TASK DETAILS: Write out, word for word, every line in the data below from the one containing "Theorem session_starts_exactly_when_startable (e" to the one containing "startable e st st' dir ->", both of them included.

### MATERIAL FOR THE TASK

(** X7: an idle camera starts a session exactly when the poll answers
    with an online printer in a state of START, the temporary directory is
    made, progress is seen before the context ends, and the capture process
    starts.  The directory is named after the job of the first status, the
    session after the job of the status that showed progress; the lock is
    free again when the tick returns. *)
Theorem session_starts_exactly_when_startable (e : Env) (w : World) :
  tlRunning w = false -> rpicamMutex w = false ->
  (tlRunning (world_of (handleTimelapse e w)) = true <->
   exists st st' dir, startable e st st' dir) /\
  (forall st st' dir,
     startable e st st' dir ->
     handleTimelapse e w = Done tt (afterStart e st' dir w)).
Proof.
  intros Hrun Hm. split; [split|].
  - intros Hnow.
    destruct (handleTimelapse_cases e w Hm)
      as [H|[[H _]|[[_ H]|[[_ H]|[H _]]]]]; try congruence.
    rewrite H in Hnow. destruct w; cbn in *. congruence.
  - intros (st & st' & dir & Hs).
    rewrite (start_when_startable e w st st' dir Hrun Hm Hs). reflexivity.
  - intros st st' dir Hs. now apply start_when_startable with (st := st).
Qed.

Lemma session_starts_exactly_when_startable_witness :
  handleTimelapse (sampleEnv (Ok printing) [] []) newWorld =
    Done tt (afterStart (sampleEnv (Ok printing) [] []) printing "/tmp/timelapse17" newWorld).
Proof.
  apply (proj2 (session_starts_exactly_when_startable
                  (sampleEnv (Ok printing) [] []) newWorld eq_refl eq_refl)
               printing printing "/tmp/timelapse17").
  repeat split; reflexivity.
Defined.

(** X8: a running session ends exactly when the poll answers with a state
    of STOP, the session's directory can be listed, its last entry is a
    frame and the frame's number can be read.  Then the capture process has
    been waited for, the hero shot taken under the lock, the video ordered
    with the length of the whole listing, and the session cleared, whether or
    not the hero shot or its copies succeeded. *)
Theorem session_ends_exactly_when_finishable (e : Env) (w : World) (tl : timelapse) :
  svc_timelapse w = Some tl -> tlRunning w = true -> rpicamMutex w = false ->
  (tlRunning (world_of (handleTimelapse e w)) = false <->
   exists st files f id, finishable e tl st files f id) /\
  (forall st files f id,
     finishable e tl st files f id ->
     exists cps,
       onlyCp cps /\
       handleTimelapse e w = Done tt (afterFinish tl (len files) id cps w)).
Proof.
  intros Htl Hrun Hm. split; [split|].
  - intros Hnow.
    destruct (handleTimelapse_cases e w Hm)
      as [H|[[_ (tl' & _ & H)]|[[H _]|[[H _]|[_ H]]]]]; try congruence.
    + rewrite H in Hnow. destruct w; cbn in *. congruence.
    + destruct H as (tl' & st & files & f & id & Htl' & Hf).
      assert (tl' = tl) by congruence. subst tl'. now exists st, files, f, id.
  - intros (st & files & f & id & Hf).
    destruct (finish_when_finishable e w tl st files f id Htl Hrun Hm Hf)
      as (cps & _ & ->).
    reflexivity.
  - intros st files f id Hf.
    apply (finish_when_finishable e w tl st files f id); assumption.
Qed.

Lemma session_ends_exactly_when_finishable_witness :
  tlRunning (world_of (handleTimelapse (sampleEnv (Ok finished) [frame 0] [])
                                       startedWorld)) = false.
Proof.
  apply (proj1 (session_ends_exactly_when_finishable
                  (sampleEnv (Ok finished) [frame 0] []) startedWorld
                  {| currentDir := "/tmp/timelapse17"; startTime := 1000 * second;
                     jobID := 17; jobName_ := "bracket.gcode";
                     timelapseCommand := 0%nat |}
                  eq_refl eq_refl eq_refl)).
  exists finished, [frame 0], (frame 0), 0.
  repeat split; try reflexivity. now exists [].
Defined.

######
### MATERIAL FOR THE TASK

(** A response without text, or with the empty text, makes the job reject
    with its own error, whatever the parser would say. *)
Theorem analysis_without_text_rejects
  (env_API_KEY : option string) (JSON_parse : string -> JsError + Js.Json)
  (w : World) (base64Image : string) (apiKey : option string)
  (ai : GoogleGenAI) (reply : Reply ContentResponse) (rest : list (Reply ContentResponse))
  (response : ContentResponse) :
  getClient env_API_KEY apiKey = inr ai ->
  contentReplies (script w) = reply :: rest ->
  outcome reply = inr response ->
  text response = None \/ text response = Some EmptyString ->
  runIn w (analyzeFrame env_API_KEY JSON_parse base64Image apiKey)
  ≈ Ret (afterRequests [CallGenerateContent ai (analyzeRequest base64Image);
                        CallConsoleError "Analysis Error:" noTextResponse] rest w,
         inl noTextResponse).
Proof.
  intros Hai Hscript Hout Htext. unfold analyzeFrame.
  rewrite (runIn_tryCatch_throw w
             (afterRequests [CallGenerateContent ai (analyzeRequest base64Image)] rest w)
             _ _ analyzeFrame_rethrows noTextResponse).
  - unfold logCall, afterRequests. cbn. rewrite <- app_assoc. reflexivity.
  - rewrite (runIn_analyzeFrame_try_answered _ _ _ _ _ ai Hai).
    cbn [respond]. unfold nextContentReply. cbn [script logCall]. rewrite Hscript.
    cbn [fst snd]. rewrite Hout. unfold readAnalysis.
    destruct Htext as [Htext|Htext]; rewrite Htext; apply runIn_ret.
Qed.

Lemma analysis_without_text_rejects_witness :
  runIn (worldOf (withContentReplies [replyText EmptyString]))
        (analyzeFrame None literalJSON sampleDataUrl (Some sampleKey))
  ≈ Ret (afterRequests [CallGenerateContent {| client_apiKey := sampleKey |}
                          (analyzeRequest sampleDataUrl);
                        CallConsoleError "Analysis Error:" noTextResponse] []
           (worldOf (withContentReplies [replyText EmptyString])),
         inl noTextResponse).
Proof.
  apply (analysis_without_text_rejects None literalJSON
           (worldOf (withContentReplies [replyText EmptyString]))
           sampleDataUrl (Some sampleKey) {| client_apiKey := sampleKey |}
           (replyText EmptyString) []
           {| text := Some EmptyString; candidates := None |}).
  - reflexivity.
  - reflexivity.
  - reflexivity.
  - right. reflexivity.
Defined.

######

SOLUTION FOR THIS TASK:
Theorem session_starts_exactly_when_startable (e : Env) (w : World) :
  tlRunning w = false -> rpicamMutex w = false ->
  (tlRunning (world_of (handleTimelapse e w)) = true <->
   exists st st' dir, startable e st st' dir) /\
  (forall st st' dir,
     startable e st st' dir ->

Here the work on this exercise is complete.